*YOUR OBJECTIVE*
Restate verbatim the span of lines below between the line with "let headers := delivery_headers" and the line with "apply_representation_headers encoding varies", including those two lines, and only that span.

[Stored items]

-=-=-

Definition cache_validators (m : Metadata) : option CacheValidators :=
  modified ← meta_modified m;
  if modified <? 0 then None
  else
    tag ← hv_from_str (etag_text m modified);
    date ← hv_from_str (fmt_http_date modified);
    Some {| etag := tag; last_modified := date; modified := modified |}.

Definition if_none_match (headers : HeaderMap) (validators : option CacheValidators) :
    option bool :=
  match hm_get_all IF_NONE_MATCH headers with
  | [] => None
  | values =>
      match validators with
      | None => Some (existsb (fun v => str_eqb (trim_ascii (hv_as_bytes v)) ##"*") values)
      | Some validators =>
          match hv_to_str (etag validators) with
          | None => Some false
          | Some current =>
              Some (existsb (fun v =>
                match hv_to_str v with
                | None => false
                | Some text =>
                    existsb (fun c => str_eqb c ##"*" || weak_etag_matches c current)
                      (map trim (split "," text))
                end) values)
          end
      end
  end.

Definition if_modified_since (headers : HeaderMap) (modified : SystemTime) : bool :=
  match hm_get_all IF_MODIFIED_SINCE headers with
  | [v] =>
      match hv_to_str v with
      | None => false
      | Some text =>
          match parse_http_date text with
          | None => false
          | Some since =>
              match truncate_to_seconds modified with
              | Some m => m <=? since
              | None => false
              end
          end
      end
  | _ => false
  end.

Definition is_not_modified (headers : HeaderMap) (validators : option CacheValidators) : bool :=
  match if_none_match headers validators with
  | Some matches => matches
  | None =>
      match validators with
      | Some validators => if_modified_since headers (modified validators)
      | None => false
      end
  end.

(** ** Responses *)

Definition insert_validators (validators : option CacheValidators) (headers : HeaderMap) :
    HeaderMap :=
  match validators with
  | Some v => hm_insert LAST_MODIFIED (last_modified v) (hm_insert ETAG (etag v) headers)
  | None => headers
  end.

Definition apply_representation_headers (encoding : option ContentCoding) (varies : bool)
    (headers : HeaderMap) : HeaderMap :=
  let headers := match encoding with
                 | Some c => hm_insert CONTENT_ENCODING (hv_from_static (token c)) headers
                 | None => headers
                 end in
  if varies then add_vary_accept_encoding headers else headers.

Record StaticResponseContext : Type := {
  ctx_files : StaticFiles;
  representation : StaticRepresentation;
  ctx_validators : option CacheValidators;
  content_type_target : Path;
  varies_by_encoding : bool
}.

(** The headers common to complete, partial and multipart responses. *)
Definition delivery_headers (ctx : StaticResponseContext) (ctype : HeaderValue) (length : Z)
    (headers : HeaderMap) : HeaderMap :=
  hm_insert ACCEPT_RANGES (hv_from_static ##"bytes")
    (hm_insert X_CONTENT_TYPE_OPTIONS (hv_from_static ##"nosniff")
      (hm_insert CACHE_CONTROL (cache_control (ctx_files ctx))
        (hm_insert CONTENT_LENGTH (hv_from_u64 length)
          (hm_insert CONTENT_TYPE ctype headers)))).

Definition static_success_response (ctx : StaticResponseContext) (status : StatusCode) (body : Body)
    (length : Z) (range : option ByteRange) : option Response :=
  let base := response status body in
  let headers := delivery_headers ctx (content_type (content_type_target ctx)) length
                   (res_headers base) in
  headers ←
    match range with
    | Some r =>
        value ← content_range_header r (meta_len (metadata (representation ctx)));
        Some (hm_insert CONTENT_RANGE value headers)
    | None => Some headers
    end;
  Some (with_headers (fun _ =>
    apply_representation_headers (content_encoding (representation ctx)) (varies_by_encoding ctx)
      (insert_validators (ctx_validators ctx) headers)) base).

Definition static_multipart_response (ctx : StaticResponseContext) (body : Body) (length : Z)
    (boundary : str) : option Response :=
  let base := response 206 body in
  ctype ← hv_from_str (##"multipart/byteranges; boundary=" ++ boundary);
  Some (with_headers (fun headers =>
    insert_validators (ctx_validators ctx) (delivery_headers ctx ctype length headers)) base).

Definition static_not_modified (files : StaticFiles) (validators : option CacheValidators)
    (encoding : option ContentCoding) (varies : bool) : Response :=
  with_headers (fun headers =>
    apply_representation_headers encoding varies
      (insert_validators validators
        (hm_insert ACCEPT_RANGES (hv_from_static ##"bytes")
          (hm_insert CACHE_CONTROL (cache_control files) headers))))
    (response 304 empty_body).

Definition static_range_not_satisfiable (files : StaticFiles) (validators : option CacheValidators)
    (length : Z) : option Response :=
  value ← unsatisfied_content_range_header length;
  Some (with_headers (fun headers =>
    insert_validators validators
      (hm_insert CONTENT_RANGE value
        (hm_insert ACCEPT_RANGES (hv_from_static ##"bytes")
          (hm_insert CACHE_CONTROL (cache_control files) headers))))
    (response 416 empty_body)).

Definition static_not_found : Response :=
  into_response (not_found ##"the requested static resource was not found").

(** *** One file

    [resolve] is [serve_file] up to the choice of the representation: the
    canonical target, the representation and whether it varies. *)
Definition resolve (files : StaticFiles) (relative : Path) (headers : HeaderMap) :
    option (Path * StaticRepresentation * bool) :=
  if negb (nonempty relative) then None
  else
    canonical ← fs_canonicalize (push (root files) relative);
    if negb (path_starts_with (root files) canonical) then None
    else
      m ← fs_metadata canonical;
      if negb (is_file m && (meta_len m <=? max_file_bytes files)) then None
      else
        let varies := precompressed_variants files && negb (hm_contains_key RANGE headers) in
        let identity := {| target := canonical; metadata := m; content_encoding := None |} in
        let rep := if varies
                   then default identity (select_precompressed_variant files canonical headers)
                   else identity in
        Some (canonical, rep, varies).

(** The rest of [serve_file]; [now] and [counter] feed the multipart boundary. *)
Definition deliver (files : StaticFiles) (ctarget : Path) (rep : StaticRepresentation)
    (varies : bool) (head : bool) (headers : HeaderMap) (now counter : Z) :
    option Response * Z :=
  let validators := cache_validators (metadata rep) in
  let full_length := meta_len (metadata rep) in
  if is_not_modified headers validators
  then (Some (static_not_modified files validators (content_encoding rep) varies), counter)
  else
    let ctx := {| ctx_files := files; representation := rep; ctx_validators := validators;
                  content_type_target := ctarget; varies_by_encoding := varies |} in
    match requested_range parse_http_date headers full_length validators with
    | Unsatisfiable => (static_range_not_satisfiable files validators full_length, counter)
    | Multipart ranges =>
        let '(boundary, counter) := multipart_boundary now counter in
        let part_type := hv_as_bytes (content_type ctarget) in
        match multipart_content_length boundary part_type ranges full_length with
        | None => (static_range_not_satisfiable files validators full_length, counter)
        | Some length =>
            let body := if head then empty_body
                        else multipart_file_body (target rep) part_type boundary ranges full_length in
            (static_multipart_response ctx body length boundary, counter)
        end
    | range =>
        match read_static_body rep range head (streaming_threshold files) with
        | None => (Some static_not_found, counter)
        | Some (status, range, body) =>
            let length := match range with Some r => range_len r | None => full_length end in
            (static_success_response ctx status body length range, counter)
        end
    end.

Definition serve_file (files : StaticFiles) (relative : Path) (head : bool) (headers : HeaderMap)
    (now counter : Z) : option Response * Z :=
  match resolve files relative headers with
  | None => (Some static_not_found, counter)
  | Some (ctarget, rep, varies) => deliver files ctarget rep varies head headers now counter
  end.

(** [Service for StaticFilesService]. *)
Definition static_call (files : StaticFiles) (inner : Service) (request : Request)
    (now counter : Z) : option Response * Z :=
  let is_head := str_eqb (req_method request) ##"HEAD" in
  if negb (str_eqb (req_method request) ##"GET" || is_head)
  then (Some (call_ready inner request), counter)
  else match relative_path files (uri_path (req_uri request)) with
       | Ok None => (Some (call_ready inner request), counter)
       | Err _ => (Some static_not_found, counter)
       | Ok (Some relative) =>
           serve_file files relative is_head (req_headers request) now counter
       end.
End delivery.

(** ** Confinement *)

(** Two file systems that agree on canonical names and, below a root, on everything. *)
Record agree_below (r : Path) (fs1 fs2 : FileSystem) : Prop := {
  agree_canonicalize p : @fs_canonicalize fs1 p = @fs_canonicalize fs2 p;
  agree_metadata p : path_starts_with r p = true -> @fs_metadata fs1 p = @fs_metadata fs2 p;
  agree_read p : path_starts_with r p = true -> @fs_read fs1 p = @fs_read fs2 p;
  agree_open p o : path_starts_with r p = true -> @fs_open_at fs1 p o = @fs_open_at fs2 p o;
  agree_exact p o n :
    path_starts_with r p = true -> @fs_read_exact fs1 p o n = @fs_read_exact fs2 p o n;
  agree_stream p o n :
    path_starts_with r p = true -> @fs_stream fs1 p o n = @fs_stream fs2 p o n
}.

Section confinement.
Context `{HttpApi} `{!Serialize ErrorPayload}.
Context (parse_http_date : str -> option SystemTime) (fmt_http_date : SystemTime -> str).
Context (files : StaticFiles) (fs1 fs2 : FileSystem) (Hagree : agree_below (root files) fs1 fs2).

Lemma select_variant_agree path encodings :
  select_variant (H0 := fs1) files path encodings = select_variant (H0 := fs2) files path encodings.
Proof.
  induction encodings as [|e rest IH]; cbn [select_variant]; [done|].
  rewrite (agree_canonicalize _ _ _ Hagree).
  destruct (fs_canonicalize (variant_path path e)) as [p|]; [|done].
  destruct (path_starts_with (root files) p) eqn:Ep; [|done]. cbn [negb].
  rewrite (agree_metadata _ _ _ Hagree) by done.
  by rewrite IH.
Qed.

-=-=-

*SOLVED EXERCISE*
  let headers := delivery_headers ctx (content_type (content_type_target ctx)) length
                   (res_headers base) in
  headers ←
    match range with
    | Some r =>
        value ← content_range_header r (meta_len (metadata (representation ctx)));
        Some (hm_insert CONTENT_RANGE value headers)
    | None => Some headers
    end;
  Some (with_headers (fun _ =>
    apply_representation_headers (content_encoding (representation ctx)) (varies_by_encoding ctx)
      (insert_validators (ctx_validators ctx) headers)) base).

Definition static_multipart_response (ctx : StaticResponseContext) (body : Body) (length : Z)
    (boundary : str) : option Response :=
  let base := response 206 body in
  ctype ← hv_from_str (##"multipart/byteranges; boundary=" ++ boundary);
  Some (with_headers (fun headers =>
    insert_validators (ctx_validators ctx) (delivery_headers ctx ctype length headers)) base).

Definition static_not_modified (files : StaticFiles) (validators : option CacheValidators)
    (encoding : option ContentCoding) (varies : bool) : Response :=
  with_headers (fun headers =>
    apply_representation_headers encoding varies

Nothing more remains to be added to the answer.